Edson: How U.S. makes war movies and what they cost (4-2-43)

The Pittsburgh Press (April 2, 1943)

Edson: How U.S. makes war movies and what they cost

By Peter Edson

Washington –
Republican Congressmen John Taber of Auburn, New York, and J. William Ditter of Ambler, Pennsylvania, having taken a poke at the government’s moviemaking activities, you might be interested in an inside look at what has been going on. If you have been to the movies in the past year, you have seen some of these flickers, but in a theater, they have a way of sneaking up on you, making it difficult to tell what is GI or Government Issue, and what is made-in-Hollywood stuff.

Army and Navy have their own movie setups. They have commissioned a number of big-shot directors and producers to do their job. John Ford, who directed Grapes of Wrath, is a commander and he made the Navy’s Technicolor, Battle of Midway.

Army had contributed more than 400 men for photographic work in the Signal Corps. Darryl Zanuck is a colonel and supervised production of the Army’s Technicolor of the African campaign, At the Front. Frank Capra is a lieutenant colonel. Hal Roach is a major, and so on.

OWI has charge

Practically all other government filmmaking activities are now centered in the Bureau of Motion Pictures of the Office of War Information. It is this operation which is being eyed by Congress now, on suspicion that it is putting out too much Democratic political propaganda, along with war propaganda. Elmer David, head of OWI, has taken the rap thus far, as the criticism of OWI has been general and not confined to movies.

Real bead of the OWI Bureau of Motion Pictures, however, is Lowell Mellett, who is also one of the administrative assistants to the President and film coordinator for the government, meaning that his office is the agency through which the film industry has its principal contacts with numerous government agencies.

Today, Mr. Mellett’s bureau operates on a budget of $1,300,000 and has about 140 employees.

For the year ending this June 30, the production end of the outfit will have turned out 93 pictures – 41 of the subjects theatrical, 52 non-theatrical – a distinction which will be explained later.

The average government-produced movie runs about eight minutes and costs around $5,000 to produce. The total production budget is approximately $500,000, minimum cost for one average Hollywood full-length feature. A Hollywood super-duper may, of course, cost up to $2.5 million, which gives some idea of the scale of this operation – decidedly small-time by Hollywood measurements.

Educational films

In addition to production cost, the government spends $10 a print for 677 copies of each of its theatrical subjects, this being the number required to get maximum distribution in the 17,000 movie houses of the country, 16,000 of which have made pledges to the industry to show government films.

Non-theatrical pictures which the government produces are largely 16 mm stuff in the nature of educational films made for showing before Rotary, Kiwanis or Lions, in schools, before labor organizations, parent-teacher groups and similar smaller audiences. Distribution is handled through some 185 non-profit service outlets.

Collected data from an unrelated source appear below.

(* ===== verification/Grep.v ===== *)
(** grep (grep.c): the matcher for regular expressions with [^], [.], [*] and [$],
    and the loop that prints the matching lines of its input.

    A C string is the list of its characters before the terminator. *)

From S2P Require Import Prelude Ulib.

Definition CARET : Z := 94.
Definition STAR : Z := 42.
Definition DOLLAR : Z := 36.
Definition ANY : Z := 46.
Definition NL : Z := 10.

(** [matchstar(c, re, text)], where [here] is [matchhere(re, -)]. *)
Fixpoint matchstar (c : Z) (here : list Z → bool) (text : list Z) : bool :=
  here text ||
  match text with
  | [] => false
  | t :: text => ((t =? c) || (c =? ANY)) && matchstar c here text
  end.

Fixpoint matchhere (re text : list Z) : bool :=
  match re with
  | [] => true
  | c :: re1 =>
      match re1 with
      | [] =>
          if c =? DOLLAR then match text with [] => true | _ => false end
          else match text with [] => false | t :: _ => (c =? ANY) || (c =? t) end
      | d :: re2 =>
          if d =? STAR then matchstar c (matchhere re2) text
          else match text with
               | [] => false
               | t :: text => ((c =? ANY) || (c =? t)) && matchhere re1 text
               end
      end
  end.

(** The loop of [match]: at every suffix, the empty one included. *)
Fixpoint match_any (re text : list Z) : bool :=
  matchhere re text || match text with [] => false | _ :: text => match_any re text end.

Definition match_ (re text : list Z) : bool :=
  match re with
  | c :: re1 => if c =? CARET then matchhere re1 text else match_any re text
  | [] => match_any re text
  end.

(** The inner loop of [grep] on the buffer [b]: what it prints, and the bytes
    from [p] on. *)
Fixpoint grep_lines (fuel : nat) (pattern b : list Z) : list Z * list Z :=
  match fuel with
  | O => ([], b)
  | S fuel =>
      match strchr b NL with
      | None => ([], b)
      | Some n =>
          let l := take n b in
          let '(out, rest) := grep_lines fuel pattern (drop (S n) b) in
          ((if match_ pattern l then l ++ [NL] else []) ++ out, rest)
      end
  end.

(** [grep(pattern, fd)] on the bytes that the successive [read]s return, the loop
    ending with the first that returns none; [b] are the [m] bytes kept in the
    buffer. *)
Fixpoint grep (pattern b : list Z) (reads : list (list Z)) : list Z :=
  match reads with
  | [] | [] :: _ => []
  | r :: reads =>
      let b := b ++ r in
      let '(out, rest) := grep_lines (length b) pattern b in
      let b := if bool_decide (strchr b NL = None) then [] else rest in
      out ++ grep pattern b reads
  end.

(** ** What a pattern means *)

(** A pattern is a sequence of characters, repeated characters and [$] at its end. *)
Inductive elem := One (c : Z) | Many (c : Z) | End_.

Fixpoint parse (re : list Z) : list elem :=
  match re with
  | [] => []
  | c :: re1 =>
      match re1 with
      | [] => [if c =? DOLLAR then End_ else One c]
      | d :: re2 => if d =? STAR then Many c :: parse re2 else One c :: parse re1
      end
  end.

(** A character of the pattern stands for itself, [.] for any. *)
Definition stands_for (c t : Z) : Prop := c = ANY ∨ c = t.

(** The pattern describes [s], followed by [post]. *)
Inductive describes (post : list Z) : list elem → list Z → Prop :=
| d_nil : describes post [] []
| d_one c t es s : stands_for c t → describes post es s → describes post (One c :: es) (t :: s)
| d_many c r es s : Forall (stands_for c) r → describes post es s → describes post (Many c :: es) (r ++ s)
| d_end es s : s ++ post = [] → describes post es s → describes post (End_ :: es) s.

(** [text] begins with what the pattern describes. *)
Definition begins (es : list elem) (text : list Z) : Prop :=
  ∃ s post, text = s ++ post ∧ describes post es s.

Lemma stands_spec c t : ((c =? ANY) || (c =? t)) = true ↔ stands_for c t.
Proof. unfold stands_for. rewrite orb_true_iff, !Z.eqb_eq. done. Qed.

Lemma begins_one c es text :
  begins (One c :: es) text ↔ ∃ t text', text = t :: text' ∧ stands_for c t ∧ begins es text'.
Proof.
  split.
  - intros (s & post & -> & H). inversion H; subst. eexists _, _. split; [done|]. split; [done|]. by eexists _, _.
  - intros (t & text' & -> & Ht & s & post & -> & H). exists (t :: s), post. split; [done|]. by constructor.
Qed.

Lemma begins_many c es text :
  begins (Many c :: es) text ↔ ∃ r text', text = r ++ text' ∧ Forall (stands_for c) r ∧ begins es text'.
Proof.
  split.
  - intros (s & post & -> & H). inversion H; subst. eexists _, (_ ++ post). rewrite <-app_assoc. split; [done|].
    split; [done|]. by eexists _, _.
  - intros (r & text' & -> & Hr & s & post & -> & H). exists (r ++ s), post. rewrite app_assoc. split; [done|].
    by constructor.
Qed.

Lemma begins_end text : begins [End_] text ↔ text = [].
Proof.
  split.
  - intros (s & post & -> & H). by inversion H; subst.
  - intros ->. exists [], []. split; [done|]. constructor; [done|]. constructor.
Qed.

Lemma matchstar_spec c here es text :
  (∀ text, here text = true ↔ begins es text) →
  matchstar c here text = true ↔ begins (Many c :: es) text.
Proof.
  intros Hh. rewrite begins_many. induction text as [|t text IH]; cbn [matchstar].
  - rewrite orb_false_r, Hh. split.
    + intros H. exists [], []. split; [done|]. split; [constructor|done].
    + intros (r & text' & E & _ & H). symmetry in E. apply app_eq_nil in E as [_ ->]. done.
  - rewrite orb_true_iff, andb_true_iff, IH, Hh. split.
    + intros [H|[Hc (r & text' & -> & Hr & H)]].
      * exists [], (t :: text). split; [done|]. split; [constructor|done].
      * exists (t :: r), text'. split; [done|]. split; [|done]. constructor; [|done].
        unfold stands_for. rewrite orb_true_iff, !Z.eqb_eq in Hc. naive_solver.
    + intros (r & text' & E & Hr & H). destruct r as [|x r]; cbn in E; [left; by rewrite E|right].
      injection E as -> ->. apply Forall_cons in Hr as [Hx Hr]. split.
      * unfold stands_for in Hx. rewrite orb_true_iff, !Z.eqb_eq. naive_solver.
      * by exists r, text'.
Qed.

Lemma matchhere_spec re text : matchhere re text = true ↔ begins (parse re) text.
Proof.
  cut (∀ n re, (length re ≤ n)%nat → ∀ text, matchhere re text = true ↔ begins (parse re) text); [eauto|].
  clear. induction n as [|n IH]; intros [|c re1] Hl text; cbn in Hl; try lia.
  1,2: split; [intros _; exists [], text; split; [done|constructor]|done].
  destruct re1 as [|d re2].
  - cbn. destruct (Z.eqb_spec c DOLLAR).
    + rewrite begins_end. by destruct text.
    + rewrite begins_one. destruct text as [|t text]; [split; [done|]; by intros (? & ? & ? & _)|].
      rewrite stands_spec. split.
      * intros H. exists t, text. split; [done|]. split; [done|]. exists [], text. split; [done|constructor].
      * intros (t' & text' & E & H & _). by simplify_eq.
  - change (matchhere (c :: d :: re2) text) with
      (if d =? STAR then matchstar c (matchhere re2) text
       else match text with [] => false | t :: text => ((c =? ANY) || (c =? t)) && matchhere (d :: re2) text end).
    change (parse (c :: d :: re2)) with (if d =? STAR then Many c :: parse re2 else One c :: parse (d :: re2)).
    destruct (Z.eqb_spec d STAR).
    + apply matchstar_spec. intros text'. apply IH. cbn in Hl. lia.
    + rewrite begins_one. destruct text as [|t text]; [split; [done|]; by intros (? & ? & ? & _)|].
      rewrite andb_true_iff, stands_spec, IH by (cbn in *; lia). split.
      * intros [H1 H2]. by exists t, text.
      * intros (t' & text' & E & H1 & H2). by simplify_eq.
Qed.

Lemma match_any_spec re text :
  match_any re text = true ↔ ∃ pre text', text = pre ++ text' ∧ begins (parse re) text'.
Proof.
  induction text as [|t text IH]; cbn [match_any].
  - rewrite orb_false_r, matchhere_spec. split.
    + intros H. by exists [], [].
    + intros (pre & text' & E & H). symmetry in E. apply app_eq_nil in E as [_ ->]. done.
  - rewrite orb_true_iff, matchhere_spec, IH. split.
    + intros [H|(pre & text' & -> & H)]; [by exists [], (t :: text)|by exists (t :: pre), text'].
    + intros ([|x pre] & text' & E & H); cbn in E; [left; by rewrite E|right]. injection E as -> ->. by exists pre, text'.
Qed.

(** C29: the backtracking matcher decides the language of the pattern: [match]
    returns 1 exactly when some part of the text, for a pattern that begins with
    [^] a part at its beginning, is described by the pattern: a character matches
    itself, [.] every character, [c*] any number of characters that match [c],
    and [$] at the end of the pattern the end of the text. *)
Theorem match_correct re text :
  match_ re text = true ↔
  match re with
  | 94 :: re1 => ∃ s post, text = s ++ post ∧ describes post (parse re1) s
  | _ => ∃ pre s post, text = pre ++ s ++ post ∧ describes post (parse re) s
  end.
Proof.
  assert (H : match_any re text = true ↔ ∃ pre s post, text = pre ++ s ++ post ∧ describes post (parse re) s).
  { rewrite match_any_spec. unfold begins. naive_solver. }
  destruct re as [|c re1]; [done|]. unfold match_. destruct (Z.eqb_spec c CARET) as [->|Hc].
  - rewrite matchhere_spec. done.
  - unfold CARET in Hc. destruct c as [|c|c]; try done. do 7 (destruct c as [c|c|]; try done).
Qed.

(** ** Lines *)

(** The lines of the input, without their newlines, and what follows the last one. *)
Fixpoint split_lines (b : list Z) : list (list Z) * list Z :=
  match b with
  | [] => ([], [])
  | c :: b =>
      let '(ls, rest) := split_lines b in
      if c =? NL then ([] :: ls, rest)
      else match ls with [] => ([], c :: rest) | l :: ls => ((c :: l) :: ls, rest) end
  end.

Definition show (pattern : list Z) (ls : list (list Z)) : list Z :=
  concat ((λ l, if match_ pattern l then l ++ [NL] else []) <$> ls).

Lemma split_no_nl b : NL ∉ b → split_lines b = ([], b).
Proof.
  induction b as [|c b IH]; [done|]. intros [Hc Hb]%not_elem_of_cons. cbn. rewrite IH by done.
  by rewrite (proj2 (Z.eqb_neq c NL)).
Qed.

Lemma split_line l b : NL ∉ l → split_lines (l ++ NL :: b) = (l :: (split_lines b).1, (split_lines b).2).
Proof.
  induction l as [|c l IH]; cbn; [by destruct (split_lines b)|]. intros [Hc Hl]%not_elem_of_cons.
  rewrite IH by done. by rewrite (proj2 (Z.eqb_neq c NL)).
Qed.

Lemma split_app_rest b b' : split_lines (b ++ b') =
  ((split_lines b).1 ++ (split_lines ((split_lines b).2 ++ b')).1, (split_lines ((split_lines b).2 ++ b')).2).
Proof.
  induction b as [|c b IH]; cbn; [by destruct (split_lines b')|]. rewrite IH.
  destruct (split_lines b) as [[|l ls] rest]; cbn.
  - destruct (c =? NL) eqn:Ec; cbn; [done|]. rewrite Ec.
    by destruct (split_lines (rest ++ b')) as [[|l' ls'] rest'].
  - destruct (c =? NL); cbn; done.
Qed.

Lemma split_rest b : NL ∉ (split_lines b).2.
Proof.
  induction b as [|c b IH]; cbn; [apply not_elem_of_nil|]. destruct (split_lines b) as [[|l ls] rest]; cbn in *.
  - destruct (Z.eqb_spec c NL); cbn; [done|]. by apply not_elem_of_cons.
  - by destruct (c =? NL).
Qed.

Lemma grep_lines_spec fuel pattern b : (length b ≤ fuel)%nat → 0 ∉ b →
  grep_lines fuel pattern b = (show pattern (split_lines b).1, (split_lines b).2).
Proof.
  revert b. induction fuel as [|fuel IH]; intros b Hb H0.
  - destruct b; [done|cbn in Hb; lia].
  - cbn [grep_lines]. destruct (strchr b NL) as [n|] eqn:E.
    + apply strchr_Some in E as [Eb Hn].
      assert (El : length b = (length (take n b) + S (length (drop (S n) b)))%nat).
      { rewrite Eb at 1. rewrite length_app. done. }
      rewrite IH; [|lia|intros H; by apply H0, (subseteq_drop (S n))].
      assert (Es : split_lines b = (take n b :: (split_lines (drop (S n) b)).1, (split_lines (drop (S n) b)).2)).
      { rewrite Eb at 1. by apply split_line. }
      by rewrite Es.
    + rewrite split_no_nl; [done|by apply strchr_None].
Qed.

Lemma split_rest_sub b x : x ∈ (split_lines b).2 → x ∈ b.
Proof.
  induction b as [|c b IH]; cbn; [done|]. destruct (split_lines b) as [[|l ls] rest]; cbn in *.
  - destruct (c =? NL); cbn; rewrite ?elem_of_cons; naive_solver.
  - destruct (c =? NL); cbn; rewrite elem_of_cons; naive_solver.
Qed.

(** As long as every [read] returns at least one newline and no zero byte,
    [grep] prints exactly the lines of its whole input that match, in order,
    however the input is cut into reads.  (Without a newline the buffer is
    discarded.) *)
Theorem grep_filters pattern reads :
  Forall (λ r, NL ∈ r ∧ 0 ∉ r) reads →
  grep pattern [] reads = show pattern (split_lines (concat reads)).1.
Proof.
  intros Hr. change (concat reads) with ([] ++ concat reads).
  assert (Hb : NL ∉ @nil Z) by apply not_elem_of_nil. assert (H0 : 0 ∉ @nil Z) by apply not_elem_of_nil.
  revert Hb H0. generalize (@nil Z) as b.
  induction Hr as [|r reads [Hnl Hz] _ IH]; intros b Hb H0; cbn [concat].
  - cbn [grep]. rewrite app_nil_r, split_no_nl by done. done.
  - destruct r as [|x r]; [by apply not_elem_of_nil in Hnl|]. cbn [grep]. set (r' := x :: r) in *.
    assert (Hbr : 0 ∉ b ++ r') by (rewrite elem_of_app; naive_solver).
    rewrite grep_lines_spec by done. rewrite bool_decide_eq_false_2.
    + rewrite IH by (apply split_rest || (intros H; by apply Hbr, split_rest_sub)).
      rewrite app_assoc, (split_app_rest (b ++ r')). cbn [fst].
      unfold show. by rewrite fmap_app, concat_app.
    + intros H. apply (strchr_None _ _ H Hbr), elem_of_app. by right.
Qed.

Lemma grep_filters_witness :
  grep [98; STAR; 97] [] [[98; 98; NL; 99]; [97; NL]] = [99; 97; NL].
Proof. rewrite grep_filters; [done|]. repeat constructor; set_solver. Defined.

The government hires no actors. “Stars” in government movies are usually responsible government officials, making responsible statements to the American people. The government production unit of about 50 people is headed by Sam Spewack, ex-New York World reporter, author of Boy Meets Girl and a successful Hollywood writer who gave up $3,000 a week in Hollywood to work for the government for less than $10,000 a year. The government’s Hollywood staff is about 20 people and they, with the Washington administrative headquarters, cost $241,000 a year, which would not keep a film magnate in tax money.